Jack Dempseys breeding in South Dakota hot springs
Posted 16 January 2013 - 06:48 PM
I recognize that picture; that's my local farmer's market. Or at least it looks like the farmer's market outside of Greensboro on the Winston-Salem side. When I went there a few months ago there was water hyacinth in tubs and fountains. I noticed it and commented to my friends about it but didn't do anything else. It's already here and has been here for a long time. http://nas.er.usgs.g...s/ei_crass.html There is a long history of people putting terribly invasive species in ponds and not batting an eye. *coughs* goldfish. The one good thing is that plants like water hyacinth don't usually stick around. It's from Brazil and not really capable of overwintering well. The hot springs and warm water factory refuges mentioned in the article are not really all that common. Tropical species usually die.
Edited by EricaWieser, 16 January 2013 - 06:50 PM.
Posted 17 January 2013 - 09:13 AM
Posted 17 January 2013 - 10:14 AM
But, it is important for us to know as native fish enthusiasts that there is this perception out there about aquarists... true or not it doesn't matter... it is a perception that we have to be careful of. Some of us like to keep fish in aquariums. Native fish. And we need to make sure that we are living to and promoting only the highest standards. So while I don't agree with this guys attitude, I am interested to see it and understand it.
Posted 17 January 2013 - 10:04 PM
Posted 27 January 2013 - 08:52 PM
Edited by wargreen, 27 January 2013 - 08:53 PM.
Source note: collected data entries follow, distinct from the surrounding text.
(** * medhack: the pneumonia inference service and the command-line predictor

  A shallow embedding of [pneumonia-api/main.py] and [predict.py].

  - A Python [float] is an IEEE 754 binary64 value: the kernel's primitive
    [float].  The comparison [a > b] of the source is [b <? a]; it is false
    as soon as one side is NaN.
  - A Python [str] is a [string]; [None] or a [str] is an [option string].
  - Code that raises is written in a small error monad ([Py.result]), code
    that also reads or writes the module's globals in a state monad over it;
    the state keeps a log of the calls that leave the process.
  - Calls into PIL, numpy, base64, keras, pickle and json are the fields of
    a [Runtime] class; what PIL and numpy promise is the class [RuntimeOk].
  - Definitions come first ([PyFloat], [Py], [Main], [Api], [Cli], [Spec],
    [BigStep]), the properties after them. *)

From Stdlib Require Import Floats String Ascii List ZArith Bool Arith Lia.
Import ListNotations.

Set Warnings "-inexact-float,-register-all".

Local Open Scope string_scope.
Local Open Scope list_scope.

(** ** Python floats *)

Module PyFloat.

(** [a > b] and [a <= b] as Python evaluates them on floats. *)
Definition gt (a b : float) : bool := (b <? a)%float.
Definition le (a b : float) : bool := (a <=? b)%float.

Definition is_nan (a : float) : bool := negb (a =? a)%float.

(** The closed unit interval of the probabilities. *)
Definition in_unit (a : float) : bool := le 0 a && le a 1.

End PyFloat.

Infix ">?" := PyFloat.gt (at level 70, no associativity) : float_scope.

(** ** Python runtime: exceptions, strings, lists *)

Module Py.

(** What a library call or a [raise] of the scripts can raise, by what the
    code observes of it: an instance of [Exception] with its [str(e)], or a
    [BaseException] that [except Exception] lets through. *)
Inductive exn : Type :=
| Exception (str : string)
| SystemExit (code : Z)
| KeyboardInterrupt.

Definition isinstance_Exception (e : exn) : bool :=
  match e with
  | Exception _ => true
  | SystemExit _ | KeyboardInterrupt => false
  end.

(** A computation that returns or raises. *)
Inductive result (E A : Type) : Type :=
| Ret (a : A)
| Raise (e : E).

Arguments Ret {E A} a.
Arguments Raise {E A} e.

Definition bind {E A B} (r : result E A) (k : A -> result E B) : result E B :=
  match r with
  | Ret a => k a
  | Raise e => Raise e
  end.

Declare Scope py_scope.
Delimit Scope py_scope with py.
Notation "x <- e ; k" := (bind e (fun x => k))
  (at level 61, e at next level, right associativity) : py_scope.

(** [sep in s] for a non-empty [sep]. *)
Fixpoint contains (sep s : string) : bool :=
  match s with
  | EmptyString => String.prefix sep s
  | String _ s' => String.prefix sep s || contains sep s'
  end.

(** [s.split(sep)] for a non-empty [sep]: [cur] is the segment being read,
    [skip] the characters of a matched separator still to pass. *)
Fixpoint split_from (sep s : string) (skip : nat) (cur : string) : list string :=
  match s with
  | EmptyString => [cur]
  | String ch s' =>
      match skip with
      | S k => split_from sep s' k cur
      | O =>
          if String.prefix sep s
          then cur :: split_from sep s' (String.length sep - 1) EmptyString
          else split_from sep s' 0 (cur ++ String ch EmptyString)%string
      end
  end.

Definition split (s sep : string) : list string := split_from sep s 0 EmptyString.

(** [c not in s] for a character [c]. *)
Fixpoint lacks (c : ascii) (s : string) : bool :=
  match s with
  | EmptyString => true
  | String ch s' => negb (Ascii.eqb ch c) && lacks c s'
  end.

(** [l[i]]: IndexError out of range (with the message of a list; numpy
    words its own differently). *)
Definition getitem {A} (l : list A) (i : nat) : result exn A :=
  match nth_error l i with
  | Some a => Ret a
  | None => Raise (Exception "list index out of range")
  end.

(** [bool(int(b))]. *)
Definition int_of_bool (b : bool) : Z := if b then 1%Z else 0%Z.
Definition bool_of_int (z : Z) : bool := negb (z =? 0)%Z.

End Py.

Export Py (exn (..), result (..)).

(** ** pneumonia-api/main.py: severity and recommendations *)

Module Main.

Definition get_severity (confidence : float) : option string :=
  if (confidence >? 0.9)%float then Some "Severe"
  else if (confidence >? 0.8)%float then Some "Moderate"
  else if (confidence >? 0.5)%float then Some "Mild"
  else None.

(** [severity == "Severe"] where [severity] is [None] or a [str]. *)
Definition eq_str (severity : option string) (lit : string) : bool :=
  match severity with
  | Some s => String.eqb s lit
  | None => false
  end.

Definition get_recommendations (confidence : float) (severity : option string)
  : list string :=
  if (confidence >? 0.5)%float then
    let base_recommendations :=
      [ "Consult with a healthcare provider";
        "Monitor breathing and oxygen levels";
        "Rest and maintain good hydration" ] in
    if eq_str severity "Severe" then
      [ "⚠️ SEEK IMMEDIATE EMERGENCY CARE";
        "High risk - immediate medical attention required";
        "Prepare for possible hospitalization";
        "Monitor oxygen saturation closely" ]
      ++ base_recommendations
    else if eq_str severity "Moderate" then
      [ "Seek urgent medical attention";
        "Begin prescribed treatments promptly";
        "Schedule follow-up chest X-rays" ]
      ++ base_recommendations
    else
      [ "Schedule medical evaluation" ]
      ++ base_recommendations
      ++ [ "Follow up with chest X-rays as advised";
           "Complete prescribed medications if given" ]
  else
    [ "Continue normal health monitoring";
      "Maintain good respiratory hygiene";
      "Stay current with vaccinations";
      "Follow up if new symptoms develop" ].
Posted 30 January 2013 - 02:37 PM
I have also heard from a state hatchery worker that a local man near Hot Springs has a hot spring fed pond in which he keeps tilapia. Hard to believe in a state where winter temps often hit 20 below zero.
Maybe I should take a collecting trip down there to see what sort of surprises I can find. Might be a miniature Amazon.
Edited by GoFisch, 30 January 2013 - 02:47 PM.
Posted 31 January 2013 - 12:02 PM
BTW, I couldn't say that it is KNOWN for the piranha breeding population, but if you go there you most certainly stand a chance of catching one. It is claimed that they aren't breeding, but I have seen 3 fish from that lake, 2", 3.5" and a 5" fish. I assume they would be breeding. I haven't fished there in 10+ years, but I again assume that with a constant temp of 78 ish, it easily could sustain populations.